Abstract
Carriage of enterotoxigenic Bacteroides fragilis (ETBF) in the colonic mucosa is associated with increased risk of pre-cancerous lesions. Antibiotics will not selectively eradicate these bacteria, but toxin-mediated host responses may provide therapeutic target(s). The B. fragilis toxin (BFT) is a metalloprotease that cleaves E-cadherin, an adherens junction protein that is integral to preserving the integrity of cell-to-cell adhesion in gut epithelium. The aim of this study was to test the hypothesis that aspirin, which is shown to reduce adenomatous polyp formation in some but not all individuals, may protect the gut epithelium from BFT-related cleavage of E-cadherin.
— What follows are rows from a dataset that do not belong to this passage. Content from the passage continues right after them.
(* ===== verification/HashMaps.v ===== *)
(** * [HashMap] iteration and bounded tables

    A Rust [HashMap] is a finite map with an unspecified iteration order.
    The order is a class parameter, so every theorem downstream holds
    whatever order the hasher produces.  The bounded tables of the program
    (handoff owners, remembered scans, process publications) share one
    discipline: purge dead entries when full, insert, then evict arbitrary
    entries while over the cap. *)

From stdpp Require Import base gmap list fin_maps.
From S2P Require Import Prelude.

(** The order in which [HashMap::iter] visits the entries. *)
Class HashOrder := {
  hm_iter : ∀ {K V : Type} `{Countable K}, gmap K V → list (K * V);
  hm_iter_perm : ∀ {K V : Type} `{Countable K} (m : gmap K V),
    hm_iter m ≡ₚ map_to_list m
}.

(** An order that exists, used by the witnesses. *)
Definition default_order : HashOrder := {|
  hm_iter := λ K V _ _ m, map_to_list m;
  hm_iter_perm := λ K V _ _ m, Permutation_refl (map_to_list m)
|}.

Section HashMaps.
Context `{HashOrder}.
Context {K V : Type} `{Countable K}.
Implicit Types (m : gmap K V).

Lemma hm_iter_elem m k v : (k, v) ∈ hm_iter m ↔ m !! k = Some v.
Proof. by rewrite (hm_iter_perm m), elem_of_map_to_list. Qed.

Lemma hm_iter_keys_NoDup m : NoDup (hm_iter m).*1.
Proof. rewrite (hm_iter_perm m). apply NoDup_fst_map_to_list. Qed.

Lemma hm_iter_length m : length (hm_iter m) = size m.
Proof. rewrite (hm_iter_perm m). apply length_map_to_list. Qed.

Lemma hm_iter_nil m : hm_iter m = [] → m = ∅.
Proof. intros E. apply map_size_empty_inv. by rewrite <-hm_iter_length, E. Qed.

(** [while map.len() > cap { let Some(victim) = map.keys().next() else
    { break }; map.remove(&victim) }].  Fuel: every round removes one
    entry, so [size m] rounds are enough (see [evict_while_size]). *)
Fixpoint evict_loop (fuel cap : nat) (m : gmap K V) : gmap K V :=
  match fuel with
  | 0 => m
  | S fuel =>
      if decide (cap < size m) then
        match hm_iter m with
        | [] => m
        | (victim, _) :: _ => evict_loop fuel cap (delete victim m)
        end
      else m
  end.

Definition evict_while (cap : nat) m : gmap K V := evict_loop (size m) cap m.

Lemma evict_loop_small fuel cap m : size m ≤ cap → evict_loop fuel cap m = m.
Proof. destruct fuel; simpl; [done|]. case_decide; [lia|done]. Qed.

Lemma evict_loop_sub fuel cap m : evict_loop fuel cap m ⊆ m.
Proof.
  revert m; induction fuel as [|fuel IH]; intros m; simpl; [done|].
  case_decide; [|done]. destruct (hm_iter m) as [|[k v] l]; [done|].
  etrans; [apply IH|apply delete_subseteq].
Qed.

Lemma map_size_delete_lt m k : is_Some (m !! k) → size (delete k m) < size m.
Proof.
  intros Hk. rewrite map_size_delete_Some by done.
  assert (size m ≠ 0); [|lia]. intros E. apply map_size_empty_inv in E as ->.
  rewrite lookup_empty in Hk. by destruct Hk.
Qed.

Lemma evict_loop_size fuel cap m :
  size m ≤ fuel → size (evict_loop fuel cap m) = size m `min` cap.
Proof.
  revert m; induction fuel as [|fuel IH]; intros m Hf; simpl; [lia|].
  case_decide; [|lia].
  destruct (hm_iter m) as [|[k v] l] eqn:E.
  { apply hm_iter_nil in E as ->. rewrite map_size_empty in *. lia. }
  assert (m !! k = Some v) as Hk by (apply hm_iter_elem; rewrite E; by left).
  rewrite IH; rewrite (map_size_delete_Some k m ltac:(eauto)); lia.
Qed.

Lemma evict_while_size cap m : size (evict_while cap m) = size m `min` cap.
Proof. by apply evict_loop_size. Qed.

Lemma evict_while_small cap m : size m ≤ cap → evict_while cap m = m.
Proof. apply evict_loop_small. Qed.

Lemma evict_while_sub cap m : evict_while cap m ⊆ m.
Proof. apply evict_loop_sub. Qed.

(** The bounded insert shared by the handoff tables and the process
    publications: [retain] the live entries once full, insert, evict. *)
Definition bounded_insert (cap : nat) (live : V → bool) (k : K) (v : V) m : gmap K V :=
  let m := if decide (cap ≤ size m) then filter (λ kv, live kv.2 = true) m else m in
  evict_while cap (<[k := v]> m).

Lemma bounded_insert_size cap live k v m : size (bounded_insert cap live k v m) ≤ cap.
Proof. unfold bounded_insert. rewrite evict_while_size. lia. Qed.

(** Below the cap nothing is lost: the bounded insert is an insert. *)
Lemma bounded_insert_room cap live k v m :
  size m < cap → bounded_insert cap live k v m = <[k := v]> m.
Proof.
  intros. unfold bounded_insert. rewrite decide_False by lia.
  apply evict_while_small. rewrite map_size_insert. destruct (m !! k); simpl; lia.
Qed.

(** A full table that holds a dead entry still keeps every live one. *)
Lemma bounded_insert_dead cap live k v m j w :
  size m ≤ cap → m !! j = Some w → live w = false →
  bounded_insert cap live k v m = <[k := v]> (if decide (cap ≤ size m)
    then filter (λ kv, live kv.2 = true) m else m).
Proof.
  intros Hc Hj Hw. unfold bounded_insert. apply evict_while_small.
  case_decide.
  - assert (size (filter (λ kv, live kv.2 = true) m) < size m) as Hlt.
    { eapply Nat.le_lt_trans; [|apply (map_size_delete_lt m j); eauto].
      apply map_subseteq_size, map_subseteq_spec. intros i x.
      rewrite map_lookup_filter_Some, lookup_delete_Some.
      intros [Hi Hx]. split; [|done]. intros ->. simplify_eq/=. congruence. }
    rewrite map_size_insert. case_match; simpl; lia.
  - rewrite map_size_insert. case_match; simpl; lia.
Qed.

(** Whatever the order, every surviving entry was there or is the new one. *)
Lemma bounded_insert_lookup cap live k v m j w :
  bounded_insert cap live k v m !! j = Some w →
  (j = k ∧ w = v) ∨ (j ≠ k ∧ m !! j = Some w).
Proof.
  intros Hl. eapply lookup_weaken in Hl; [|apply evict_while_sub].
  destruct (decide (k = j)) as [->|Hne].
  { rewrite lookup_insert_eq in Hl. left. by simplify_eq. }
  rewrite lookup_insert_ne in Hl by done. right. split; [done|].
  case_decide; [|done]. by apply map_lookup_filter_Some in Hl as [? _].
Qed.
End HashMaps.
(* ===== verification/Ids.v ===== *)
(** * Ids and detection sources (crates/rsrpc-types)

    [AppId] and [SocketId] are transparent wrappers over a string
    (app_id.rs); the one computation is [SocketId::from(u64)], which
    renders a pid into a fixed 20-byte buffer from the right.
    [DetectSource] (detect_source.rs) names the matcher that classified a
    process. *)

From stdpp Require Import base strings list.
From Stdlib Require Import Ascii.
From S2P Require Import Prelude RStr.

Local Open Scope string_scope.
Local Open Scope nat_scope.
Local Open Scope list_scope.

Abbreviation AppId := string (only parsing).
Abbreviation SocketId := string (only parsing).

(** [impl From<&AppId> for SocketId]: the same string. *)
Definition SocketId_from_AppId (id : AppId) : SocketId := id.

(** ** [impl From<u64> for SocketId] *)

Definition DECIMAL_CAP : nat := 20.

(** The [loop]: step the cursor left, store a digit, stop at a zero rest.
    [None] is a panic (cursor underflow or an out-of-bounds store).  Fuel:
    the buffer has 20 cells and each round takes one, so 20 rounds are all
    there can be. *)
Fixpoint render_loop (fuel : nat) (buf : list ascii) (cursor : nat) (rest : Z)
    : option (list ascii * nat) :=
  match fuel with
  | 0 => None
  | S fuel =>
      match cursor with
      | 0 => None
      | S cursor =>
          if decide (cursor < length buf) then
            let buf := <[cursor := digit (rest mod 10)]> buf in
            let rest := (rest / 10)%Z in
            if (rest =? 0)%Z then Some (buf, cursor)
            else render_loop fuel buf cursor rest
          else None
      end
  end.

Definition SocketId_from_u64 (pid : Z) : option SocketId :=
  let buf := replicate DECIMAL_CAP (chr 0) in
  match render_loop DECIMAL_CAP buf (length buf) pid with
  | Some (buf, cursor) => Some (of_chars (drop cursor buf))
  | None => None
  end.

Lemma render_loop_spec fuel buf cursor rest :
  cursor ≤ length buf → fuel ≤ cursor → (0 < fuel)%nat →
  (0 ≤ rest < 10 ^ Z.of_nat fuel)%Z →
  ∃ buf' cursor',
    render_loop fuel buf cursor rest = Some (buf', cursor') ∧
    drop cursor' buf' = dec_digits fuel rest (drop cursor buf).
Proof.
  revert buf cursor rest.
  induction fuel as [|fuel IH]; intros buf cursor rest Hc Hf H0 Hr; [lia|].
  destruct cursor as [|cursor]; [lia|]. simpl.
  rewrite decide_True by lia.
  assert (drop cursor (<[cursor := digit (rest mod 10)]> buf)
          = digit (rest mod 10) :: drop (S cursor) buf) as Hdrop.
  { rewrite (drop_S _ (digit (rest mod 10)) cursor).
    - f_equal. by rewrite drop_insert_lt by lia.
    - apply list_lookup_insert_eq. lia. }
  destruct (Z.eqb_spec (rest / 10) 0) as [Hz|Hz]; [by eexists _, _|].
  destruct fuel as [|fuel].
  { rewrite Z.pow_1_r in Hr. by rewrite Z.div_small in Hz by lia. }
  destruct (IH (<[cursor := digit (rest mod 10)]> buf) cursor (rest / 10)%Z)
    as (buf' & cur' & -> & E).
  - rewrite length_insert. lia.
  - lia.
  - lia.
  - rewrite Nat2Z.inj_succ, Z.pow_succ_r in Hr by lia.
    split; [apply Z.div_pos; lia|apply Z.div_lt_upper_bound; lia].
  - exists buf', cur'. split; [done|]. by rewrite E, Hdrop.
Qed.

Lemma SocketId_from_u64_to_string pid :
  is_u64 pid → SocketId_from_u64 pid = Some (u64_to_string pid).
Proof.
  intros Hp. unfold SocketId_from_u64. cbv zeta. rewrite length_replicate.
  destruct (render_loop_spec DECIMAL_CAP (replicate DECIMAL_CAP (chr 0)) DECIMAL_CAP pid)
    as (buf & cur & -> & E).
  - by rewrite length_replicate.
  - done.
  - unfold DECIMAL_CAP; lia.
  - change (10 ^ Z.of_nat DECIMAL_CAP)%Z with 100000000000000000000%Z. int_lia.
  - by rewrite E, drop_replicate, Nat.sub_diag.
Qed.

(** Rendering a pid into a socket id never panics (the cursor cannot
    leave the 20-byte buffer), gives exactly the decimal [u64::to_string]
    prints, and parsing that socket id back gives the same pid. *)
Theorem socket_id_of_pid_roundtrip pid :
  is_u64 pid →
  SocketId_from_u64 pid = Some (u64_to_string pid) ∧
  (SocketId_from_u64 pid ≫= parse_u64) = Some pid.
Proof.
  intros Hp. rewrite SocketId_from_u64_to_string by done.
  split; [done|]. by apply parse_u64_to_string.
Qed.

Lemma socket_id_of_pid_roundtrip_witness :
  SocketId_from_u64 U64_MAX = Some (u64_to_string U64_MAX) ∧
  (SocketId_from_u64 U64_MAX ≫= parse_u64) = Some U64_MAX.
Proof. apply (socket_id_of_pid_roundtrip U64_MAX). int_lia. Defined.

(** ** [DetectSource] *)

Inductive DetectSource :=
  | Automaton | CwdJoined | ProtonAutomaton | SteamAppId | SteamLibrary
  | ExeStem | Folder.

#[export] Instance detect_source_eq_dec : EqDecision DetectSource.
Proof. solve_decision. Defined.

Definition DetectSource_as_str (s : DetectSource) : string :=
  match s with
  | Automaton => "automaton"
  | CwdJoined => "cwd-joined"
  | ProtonAutomaton => "proton-automaton"
  | SteamAppId => "steam-app-id"
  | SteamLibrary => "steam-library"
  | ExeStem => "exe-stem"
  | Folder => "folder"
  end.

#[export] Instance DetectSource_as_str_inj : Inj (=) (=) DetectSource_as_str.
Proof. by intros [] []. Qed.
Aspirin at physiological concentrations (0.5-5mM) inhibited the growth of colonic epithelial HT29 cells that are widely used to model BFT-associated loss of E-cadherin. RT-qPCR and fluorescence microscopy were used to show that aspirin increased CDH1 gene expression that was associated with intensified expression of E-cadherin at the plasma membrane of HT29 cells. Aspirin was shown to mitigate BFT-mediated cleavage of E-cadherin in HT29 cells. Aspirin was also found to have a dose-dependent effect on the growth of B. fragilis (toxigenic and non-toxigenic isolates), with an IC50 of approximately 2.5mM. Azocasein assays suggested that aspirin may also have a measurable effect on BFT activity.
The protective role for aspirin in reducing the risk of colorectal carcinogenesis is usually linked to an anti-inflammatory effect. However, the findings of this pilot study suggest that aspirin may act more broadly at a cellular level, via increased expression of E-cadherin. Moreover, aspirin may also act directly by reducing the growth of B. fragilis, as well as mitigating the activity of BFT. With further insight into aspirin’s bactericidal properties, it is hoped that novel and affordable approaches can be developed to reduce toxin-mediated carcinogenesis in infected/at-risk individuals.